## [Aim of the exercise]
Give again, word for word, every line below from the one that has "Definition norm_squared (q" through the one that has "let first_radius_squared := norm_squared", both included, and no others.

## [Supplied data]
Start of Block

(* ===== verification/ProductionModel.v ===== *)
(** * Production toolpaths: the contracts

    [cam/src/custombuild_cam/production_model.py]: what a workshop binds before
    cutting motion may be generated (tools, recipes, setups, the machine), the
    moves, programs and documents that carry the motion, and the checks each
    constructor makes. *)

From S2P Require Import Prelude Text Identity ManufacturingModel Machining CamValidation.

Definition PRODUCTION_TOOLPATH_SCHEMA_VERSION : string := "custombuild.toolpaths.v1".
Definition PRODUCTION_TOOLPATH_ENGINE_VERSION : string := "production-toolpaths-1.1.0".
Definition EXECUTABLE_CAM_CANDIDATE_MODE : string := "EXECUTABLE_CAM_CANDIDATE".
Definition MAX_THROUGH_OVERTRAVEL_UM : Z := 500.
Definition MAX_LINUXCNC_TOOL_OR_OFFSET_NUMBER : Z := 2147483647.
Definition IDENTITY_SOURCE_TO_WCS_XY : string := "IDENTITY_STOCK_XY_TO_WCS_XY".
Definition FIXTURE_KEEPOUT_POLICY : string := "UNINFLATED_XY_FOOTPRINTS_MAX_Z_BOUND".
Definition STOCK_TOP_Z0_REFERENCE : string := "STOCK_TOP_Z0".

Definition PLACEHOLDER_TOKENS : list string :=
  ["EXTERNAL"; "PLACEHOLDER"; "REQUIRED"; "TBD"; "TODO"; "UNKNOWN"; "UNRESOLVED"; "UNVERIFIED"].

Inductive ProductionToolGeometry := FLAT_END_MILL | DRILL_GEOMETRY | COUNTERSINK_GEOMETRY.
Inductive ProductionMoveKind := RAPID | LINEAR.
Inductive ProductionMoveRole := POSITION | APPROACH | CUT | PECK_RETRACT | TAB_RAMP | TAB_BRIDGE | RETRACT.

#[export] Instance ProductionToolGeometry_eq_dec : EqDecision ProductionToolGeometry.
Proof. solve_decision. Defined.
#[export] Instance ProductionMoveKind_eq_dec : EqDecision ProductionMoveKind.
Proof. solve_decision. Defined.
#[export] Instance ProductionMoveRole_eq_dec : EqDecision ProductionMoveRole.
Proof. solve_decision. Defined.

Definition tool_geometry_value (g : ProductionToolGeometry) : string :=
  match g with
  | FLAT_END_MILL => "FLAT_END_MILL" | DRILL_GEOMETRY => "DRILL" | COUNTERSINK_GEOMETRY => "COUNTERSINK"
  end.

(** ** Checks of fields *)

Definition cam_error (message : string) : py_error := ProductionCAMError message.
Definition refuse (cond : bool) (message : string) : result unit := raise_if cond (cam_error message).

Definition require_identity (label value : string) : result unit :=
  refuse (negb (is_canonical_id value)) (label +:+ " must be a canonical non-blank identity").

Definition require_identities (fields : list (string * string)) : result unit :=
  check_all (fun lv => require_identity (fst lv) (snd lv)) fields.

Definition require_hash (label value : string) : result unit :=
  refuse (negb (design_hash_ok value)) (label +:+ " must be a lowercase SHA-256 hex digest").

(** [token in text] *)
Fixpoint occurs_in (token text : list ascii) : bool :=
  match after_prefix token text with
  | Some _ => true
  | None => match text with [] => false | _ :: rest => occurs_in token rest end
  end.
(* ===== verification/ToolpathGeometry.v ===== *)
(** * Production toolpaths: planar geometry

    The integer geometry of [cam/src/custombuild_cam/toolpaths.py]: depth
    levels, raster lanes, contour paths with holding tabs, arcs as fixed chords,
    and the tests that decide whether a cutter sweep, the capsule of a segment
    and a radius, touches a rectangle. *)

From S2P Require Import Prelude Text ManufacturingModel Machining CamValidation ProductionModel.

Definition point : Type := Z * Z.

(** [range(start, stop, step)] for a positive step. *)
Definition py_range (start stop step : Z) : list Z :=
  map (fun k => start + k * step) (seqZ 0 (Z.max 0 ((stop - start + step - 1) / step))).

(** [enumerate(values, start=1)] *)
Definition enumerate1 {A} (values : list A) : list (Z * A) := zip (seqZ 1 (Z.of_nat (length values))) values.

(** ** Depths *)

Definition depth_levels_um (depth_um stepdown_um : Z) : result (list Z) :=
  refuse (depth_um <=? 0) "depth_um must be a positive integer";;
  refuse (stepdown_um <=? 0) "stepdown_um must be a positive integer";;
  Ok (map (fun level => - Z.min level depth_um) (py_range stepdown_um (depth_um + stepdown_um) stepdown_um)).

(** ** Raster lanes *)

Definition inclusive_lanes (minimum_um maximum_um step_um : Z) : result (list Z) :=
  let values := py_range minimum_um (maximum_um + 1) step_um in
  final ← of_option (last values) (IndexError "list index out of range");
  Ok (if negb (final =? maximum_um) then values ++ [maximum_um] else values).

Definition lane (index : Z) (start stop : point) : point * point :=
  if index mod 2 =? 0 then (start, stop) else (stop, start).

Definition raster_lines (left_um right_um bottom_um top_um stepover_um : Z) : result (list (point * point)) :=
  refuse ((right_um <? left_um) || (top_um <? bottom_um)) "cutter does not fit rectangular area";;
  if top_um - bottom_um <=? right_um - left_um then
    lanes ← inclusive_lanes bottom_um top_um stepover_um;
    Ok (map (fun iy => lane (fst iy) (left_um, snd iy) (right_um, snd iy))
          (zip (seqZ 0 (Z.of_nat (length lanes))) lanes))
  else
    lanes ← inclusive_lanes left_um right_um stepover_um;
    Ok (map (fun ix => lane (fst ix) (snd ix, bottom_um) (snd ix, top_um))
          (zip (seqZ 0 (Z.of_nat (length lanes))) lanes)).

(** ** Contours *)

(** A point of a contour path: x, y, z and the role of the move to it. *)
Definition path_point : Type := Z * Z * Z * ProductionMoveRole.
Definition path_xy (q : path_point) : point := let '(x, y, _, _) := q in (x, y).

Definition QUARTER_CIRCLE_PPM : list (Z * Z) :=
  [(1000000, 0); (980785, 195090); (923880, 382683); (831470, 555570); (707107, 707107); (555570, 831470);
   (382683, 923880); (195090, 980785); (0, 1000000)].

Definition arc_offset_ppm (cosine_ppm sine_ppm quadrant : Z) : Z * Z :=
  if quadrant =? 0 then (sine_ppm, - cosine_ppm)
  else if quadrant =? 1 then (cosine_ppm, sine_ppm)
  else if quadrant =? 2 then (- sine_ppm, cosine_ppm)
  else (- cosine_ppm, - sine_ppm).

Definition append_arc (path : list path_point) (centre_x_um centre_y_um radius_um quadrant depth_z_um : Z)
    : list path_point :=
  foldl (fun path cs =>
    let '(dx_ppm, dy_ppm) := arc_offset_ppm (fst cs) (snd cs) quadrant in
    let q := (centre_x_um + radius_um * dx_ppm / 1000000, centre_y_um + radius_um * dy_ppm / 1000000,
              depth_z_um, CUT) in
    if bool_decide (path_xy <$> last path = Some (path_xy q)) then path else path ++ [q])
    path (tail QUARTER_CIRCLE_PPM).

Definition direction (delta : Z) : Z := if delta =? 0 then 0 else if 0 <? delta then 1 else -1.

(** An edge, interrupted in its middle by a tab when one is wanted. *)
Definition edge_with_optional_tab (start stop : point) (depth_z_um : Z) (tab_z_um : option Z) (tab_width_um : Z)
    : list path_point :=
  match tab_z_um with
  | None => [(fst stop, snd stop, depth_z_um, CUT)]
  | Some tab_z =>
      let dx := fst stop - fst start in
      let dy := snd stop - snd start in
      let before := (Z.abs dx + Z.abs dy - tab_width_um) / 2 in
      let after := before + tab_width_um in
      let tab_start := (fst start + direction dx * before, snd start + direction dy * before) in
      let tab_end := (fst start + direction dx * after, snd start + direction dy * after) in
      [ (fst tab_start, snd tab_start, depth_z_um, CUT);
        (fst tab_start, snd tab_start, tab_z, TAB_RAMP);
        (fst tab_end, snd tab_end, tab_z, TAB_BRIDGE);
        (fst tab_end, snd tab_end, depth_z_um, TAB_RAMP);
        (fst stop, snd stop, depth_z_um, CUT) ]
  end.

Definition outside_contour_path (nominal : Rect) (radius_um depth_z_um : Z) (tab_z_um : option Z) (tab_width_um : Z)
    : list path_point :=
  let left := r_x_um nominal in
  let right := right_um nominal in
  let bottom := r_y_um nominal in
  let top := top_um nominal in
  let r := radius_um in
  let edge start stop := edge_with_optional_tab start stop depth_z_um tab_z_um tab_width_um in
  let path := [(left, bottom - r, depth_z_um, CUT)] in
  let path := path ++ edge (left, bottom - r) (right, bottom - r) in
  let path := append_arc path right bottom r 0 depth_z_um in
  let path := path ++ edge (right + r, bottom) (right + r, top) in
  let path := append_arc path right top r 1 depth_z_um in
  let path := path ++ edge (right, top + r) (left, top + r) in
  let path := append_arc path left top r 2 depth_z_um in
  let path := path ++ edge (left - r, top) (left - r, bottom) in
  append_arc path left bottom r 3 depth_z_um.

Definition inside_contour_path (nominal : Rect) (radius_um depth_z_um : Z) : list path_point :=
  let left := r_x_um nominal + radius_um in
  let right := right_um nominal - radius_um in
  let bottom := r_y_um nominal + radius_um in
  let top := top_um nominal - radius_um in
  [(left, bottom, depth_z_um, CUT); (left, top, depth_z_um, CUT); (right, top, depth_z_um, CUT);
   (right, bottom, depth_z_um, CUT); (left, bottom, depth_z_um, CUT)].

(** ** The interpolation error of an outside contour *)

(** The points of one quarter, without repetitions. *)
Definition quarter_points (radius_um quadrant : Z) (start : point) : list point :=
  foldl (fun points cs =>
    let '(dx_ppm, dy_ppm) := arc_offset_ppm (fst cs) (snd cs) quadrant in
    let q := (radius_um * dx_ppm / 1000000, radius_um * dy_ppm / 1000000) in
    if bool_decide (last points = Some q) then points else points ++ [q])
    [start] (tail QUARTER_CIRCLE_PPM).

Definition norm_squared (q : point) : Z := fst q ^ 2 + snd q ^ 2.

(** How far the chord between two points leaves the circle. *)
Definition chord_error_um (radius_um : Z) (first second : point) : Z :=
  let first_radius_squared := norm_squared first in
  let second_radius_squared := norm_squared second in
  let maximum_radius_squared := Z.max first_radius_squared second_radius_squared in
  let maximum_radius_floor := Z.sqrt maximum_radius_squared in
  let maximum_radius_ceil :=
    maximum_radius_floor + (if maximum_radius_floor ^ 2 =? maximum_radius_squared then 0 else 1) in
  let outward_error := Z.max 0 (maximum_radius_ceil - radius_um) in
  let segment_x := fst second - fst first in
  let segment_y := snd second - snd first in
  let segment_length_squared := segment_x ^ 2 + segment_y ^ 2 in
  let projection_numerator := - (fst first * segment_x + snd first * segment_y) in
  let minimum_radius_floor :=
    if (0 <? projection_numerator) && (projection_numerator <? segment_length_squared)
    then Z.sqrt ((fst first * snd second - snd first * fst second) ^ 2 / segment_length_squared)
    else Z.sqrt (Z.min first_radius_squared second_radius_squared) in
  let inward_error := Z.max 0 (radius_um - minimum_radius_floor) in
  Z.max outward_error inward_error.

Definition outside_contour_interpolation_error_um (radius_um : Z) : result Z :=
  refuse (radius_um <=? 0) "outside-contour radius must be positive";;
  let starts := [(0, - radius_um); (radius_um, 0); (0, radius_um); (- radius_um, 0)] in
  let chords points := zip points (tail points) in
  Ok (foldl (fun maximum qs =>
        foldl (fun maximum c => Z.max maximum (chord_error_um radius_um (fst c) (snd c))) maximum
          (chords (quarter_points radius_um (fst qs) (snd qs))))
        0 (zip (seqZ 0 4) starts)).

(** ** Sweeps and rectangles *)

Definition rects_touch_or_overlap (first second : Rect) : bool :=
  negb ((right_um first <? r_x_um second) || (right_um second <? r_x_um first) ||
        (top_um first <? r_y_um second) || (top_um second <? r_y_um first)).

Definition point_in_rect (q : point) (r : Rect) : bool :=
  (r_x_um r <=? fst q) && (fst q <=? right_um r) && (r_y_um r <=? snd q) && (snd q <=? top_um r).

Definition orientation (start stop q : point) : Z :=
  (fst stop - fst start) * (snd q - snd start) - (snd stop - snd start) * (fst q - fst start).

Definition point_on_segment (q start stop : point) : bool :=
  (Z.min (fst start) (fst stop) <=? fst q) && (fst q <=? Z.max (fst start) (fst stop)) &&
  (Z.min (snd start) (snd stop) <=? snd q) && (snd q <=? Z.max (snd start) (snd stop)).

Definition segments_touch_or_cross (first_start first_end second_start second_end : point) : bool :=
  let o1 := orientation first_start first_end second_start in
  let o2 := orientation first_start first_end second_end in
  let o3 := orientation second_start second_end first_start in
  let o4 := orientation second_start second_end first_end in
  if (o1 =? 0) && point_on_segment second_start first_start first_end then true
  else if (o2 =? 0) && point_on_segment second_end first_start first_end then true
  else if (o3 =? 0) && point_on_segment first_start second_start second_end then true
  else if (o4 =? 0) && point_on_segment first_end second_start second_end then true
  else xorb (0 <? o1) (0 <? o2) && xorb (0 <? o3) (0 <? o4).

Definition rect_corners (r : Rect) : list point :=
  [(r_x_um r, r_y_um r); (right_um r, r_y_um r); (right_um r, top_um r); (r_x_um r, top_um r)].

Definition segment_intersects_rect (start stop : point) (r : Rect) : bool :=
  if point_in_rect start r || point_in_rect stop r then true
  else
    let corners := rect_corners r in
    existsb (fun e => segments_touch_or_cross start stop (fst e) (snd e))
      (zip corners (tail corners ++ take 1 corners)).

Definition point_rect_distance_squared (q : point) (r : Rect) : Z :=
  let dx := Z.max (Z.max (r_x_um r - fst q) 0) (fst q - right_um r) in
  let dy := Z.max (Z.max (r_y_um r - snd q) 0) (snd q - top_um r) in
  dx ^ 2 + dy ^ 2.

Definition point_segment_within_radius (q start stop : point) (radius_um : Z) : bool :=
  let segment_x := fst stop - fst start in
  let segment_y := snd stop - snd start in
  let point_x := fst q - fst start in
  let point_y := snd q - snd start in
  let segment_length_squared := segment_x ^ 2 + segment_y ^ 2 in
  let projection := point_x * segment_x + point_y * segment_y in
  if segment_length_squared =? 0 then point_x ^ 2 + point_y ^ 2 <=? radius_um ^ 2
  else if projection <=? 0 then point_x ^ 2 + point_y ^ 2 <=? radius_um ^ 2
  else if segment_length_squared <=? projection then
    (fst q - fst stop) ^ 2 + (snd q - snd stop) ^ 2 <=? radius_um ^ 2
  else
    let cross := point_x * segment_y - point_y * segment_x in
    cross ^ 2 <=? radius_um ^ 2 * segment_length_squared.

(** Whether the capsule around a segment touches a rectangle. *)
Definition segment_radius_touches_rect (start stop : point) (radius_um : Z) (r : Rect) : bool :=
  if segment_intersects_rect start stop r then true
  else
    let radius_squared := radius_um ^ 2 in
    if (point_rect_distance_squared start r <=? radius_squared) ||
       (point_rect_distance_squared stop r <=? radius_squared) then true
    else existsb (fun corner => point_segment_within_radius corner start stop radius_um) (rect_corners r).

End of Block

## [Expected answer]
Definition norm_squared (q : point) : Z := fst q ^ 2 + snd q ^ 2.

(** How far the chord between two points leaves the circle. *)
Definition chord_error_um (radius_um : Z) (first second : point) : Z :=
  let first_radius_squared := norm_squared first in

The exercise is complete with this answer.